VLG.FILM is a Ukrainian independent film distribution company. The headquarters is located in Los Angeles, California. According to the results of 2020, the company's share in the Ukrainian film distribution market was 15.17%. VLG.FILM is the local distributor of films by Miramax, StudioCanal, STX Entertainment, A24, Lionsgate, Focus Features International, EuropaCorp, Pathé Exchange, Kinology, Affinity Equity Partners, Exclusive Media Group, TF1 and others.

History 

VLG.FILM was founded on March 10, 2010 under the name Volga Ukraine, the official name change took place on October 4, 2021.

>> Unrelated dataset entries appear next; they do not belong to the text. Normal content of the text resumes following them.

(** ** Calling the cached function several times *)


(** ** Sample machines *)

(** Every call for the device succeeds; the handle is [7 + i], the context
    [4096 * (i + 1)]. *)
Definition healthy (i free total : Z) : device_replies :=
  {| cuDeviceGet_reply := (0, 7 + i);
     cuDeviceGet_again := (0, 7 + i);
     cuCtxCreate_reply := (0, 4096 * (i + 1));
     cuMemGetInfo_reply := (0, (free, total));
     cuCtxDetach_reply := 0 |}.

(** The memory query fails with status 2 after the context was created. *)
Definition query_fails (i : Z) : device_replies :=
  {| cuDeviceGet_reply := (0, 7 + i);
     cuDeviceGet_again := (0, 7 + i);
     cuCtxCreate_reply := (0, 4096 * (i + 1));
     cuMemGetInfo_reply := (2, (0, 0));
     cuCtxDetach_reply := 0 |}.

Definition describe (code : Z) : c_char_p :=
  if code =? 2 then Text "out of memory"
  else if code =? 3 then Text "initialization error"
  else if code =? 100 then Text "no CUDA-capable device is detected"
  else Text "unknown error".

(** Three devices, the memory query of device 1 fails, devices 0 and 2 have
    99% of their memory free. *)
Definition three_devices : driver :=
  {| cuInit_reply := 0;
     cuDeviceGetCount_reply := (0, 3);
     scan_replies := fun i => if i =? 1 then query_fails i else healthy i 99 100;
     cuGetErrorString_reply := describe |}.
(** [cross_entropy] over a batch: one target per row, the same number of
    both. *)
Fixpoint cross_entropy_batch (input : list (list R)) (target : list Z)
    : option (list R) :=
  match input, target with
  | [], [] => Some []
  | p :: input', t :: target' =>
      l <- cross_entropy p t ;;
      ls <- cross_entropy_batch input' target' ;;
      Some (l :: ls)
  | _, _ => None
  end.

(** [x.view(shape)] for a flat [x] and the row lengths of a rank-two
    tensor, stopping short when the elements run out. *)
Fixpoint view_rows {A : Type} (lens : list nat) (x : list A) : list (list A) :=
  match lens with
  | [] => []
  | n :: lens' => firstn n x :: view_rows lens' (skipn n x)
  end.

Definition shape_of {A : Type} (t : list (list A)) : list nat := map (@length A) t.

Definition map2d {A B : Type} (f : A -> B) (t : list (list A)) : list (list B) :=
  map (map f) t.

Definition zip2d {A B C : Type} (f : A -> B -> C)
    (t : list (list A)) (u : list (list B)) : list (list C) :=
  zipWith (zipWith f) t u.

Definition df_loss (pred_dist : list (list R)) (target : tensor) : option (list R) :=
  let tl := map2d long target in                           (* target left *)
  let tr := map2d (fun z => (z + 1)%Z) tl in                (* target right *)
  let wl := zip2d (fun r t => IZR r - t) tr target in       (* weight left *)
  let wr := map2d (fun w => 1 - w) wl in                    (* weight right *)
  ll <- cross_entropy_batch pred_dist (concat tl) ;;
  let left_loss := view_rows (shape_of tl) ll in
  rl <- cross_entropy_batch pred_dist (concat tr) ;;
  let right_loss := view_rows (shape_of tl) rl in
  Some (map mean
          (zip2d Rplus (zip2d Rmult left_loss wl) (zip2d Rmult right_loss wr))).

(** The loss of one edge as the specification words it: the two
    bracketing bins of [t], each weighted by its proximity. *)
Definition ce (logits : list R) (bin : Z) : R :=
  logsumexp logits - nth (Z.to_nat bin) logits 0.

Definition dfl_edge (logits : list R) (t : R) : R :=
  (IZR (Zfloor t) + 1 - t) * ce logits (Zfloor t)
  + (t - IZR (Zfloor t)) * ce logits (Zfloor t + 1).

(** A target in the bin range of its logits: both bracketing bins exist. *)
Definition in_bins (logits : list R) (t : R) : Prop :=
  0 <= t /\ (Zfloor t + 1 < Z.of_nat (length logits))%Z.

(** ** Sorting and indexing, as numpy and torch provide them *)

Fixpoint insert_by {A : Type} (le : A -> A -> bool) (a : A) (l : list A) : list A :=
  match l with
  | [] => [a]
  | b :: l' => if le a b then a :: l else b :: insert_by le a l'
  end.

(** A stable sort: of two elements that compare equal, the one that came
    first stays first. *)
Definition sort_by {A : Type} (le : A -> A -> bool) (l : list A) : list A :=
  fold_right (insert_by le) [] l.

(** [keys.argsort()]: the indices that sort [keys] in ascending order.
    The order among equal keys is the stable one. *)
Definition argsort (keys : list R) : list nat :=
  map fst (sort_by (fun p q => Rleb (snd p) (snd q))
                   (combine (seq 0 (length keys)) keys)).

(** [a[idx]] for an index array [idx]. *)
Definition take {A : Type} (a : list A) (idx : list nat) : option (list A) :=
  mapM (nth_error a) idx.

(** ** [compute_ap] *)

Definition b2r (b : bool) : R := if b then 1 else 0.

(** [a.cumsum(0)], with the running total carried along. *)
Fixpoint cumsum_from (acc : R) (l : list R) : list R :=
  match l with
  | [] => []
  | x :: l' => (acc + x) :: cumsum_from (acc + x) l'
  end.

Definition cumsum (l : list R) : list R := cumsum_from 0 l.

According to the results of the first quarter of film distribution in 2021 in Ukraine, the share of VLG.FILM among distributors in the total number of releases is 9.6%. The share of the total box office is 7.4%.

Projects 

VLG.FILM released more than 222 films in Ukrainian box office, which were watched by more than 12 million viewers in cinemas, and the total box office rent exceeded ₴850 million. These films include the Hunger Games, After, and The Adventures of Paddington franchises, Guy Ritchie's The Gentlemen and Wrath of Man, the science fiction film Valerian and the City of a Thousand Planets, and the animated films The Queen's Corgi and The Ballerina and others.

The company releases both mainstream films, including The Commuter, Vice, Death of Stalin, and original films from world directors — Pedro Almodóvar and Woody Allen, Paul Thomas Anderson and Ari Aster, Gaspar Noé and Luca Guadagnino, Matteo Garrone and Darren Aronofsky.

Among the Ukrainian releases of VLG.FILM is films Chuzha Molitva by Akhtem Seitablayev, Viddana by Khrystyna Syvolap, Swingers-2 by Andreys Ekis, Dating in Vegas by Serhiy Wayne, Let It Show by Stanislav Kapralov, Burshtynovi Kopy and others.

Owner 

The company is a 100% subsidiary of the film distribution company VLG.FILM INC., the ultimate beneficiary of which is Sergey Ershov.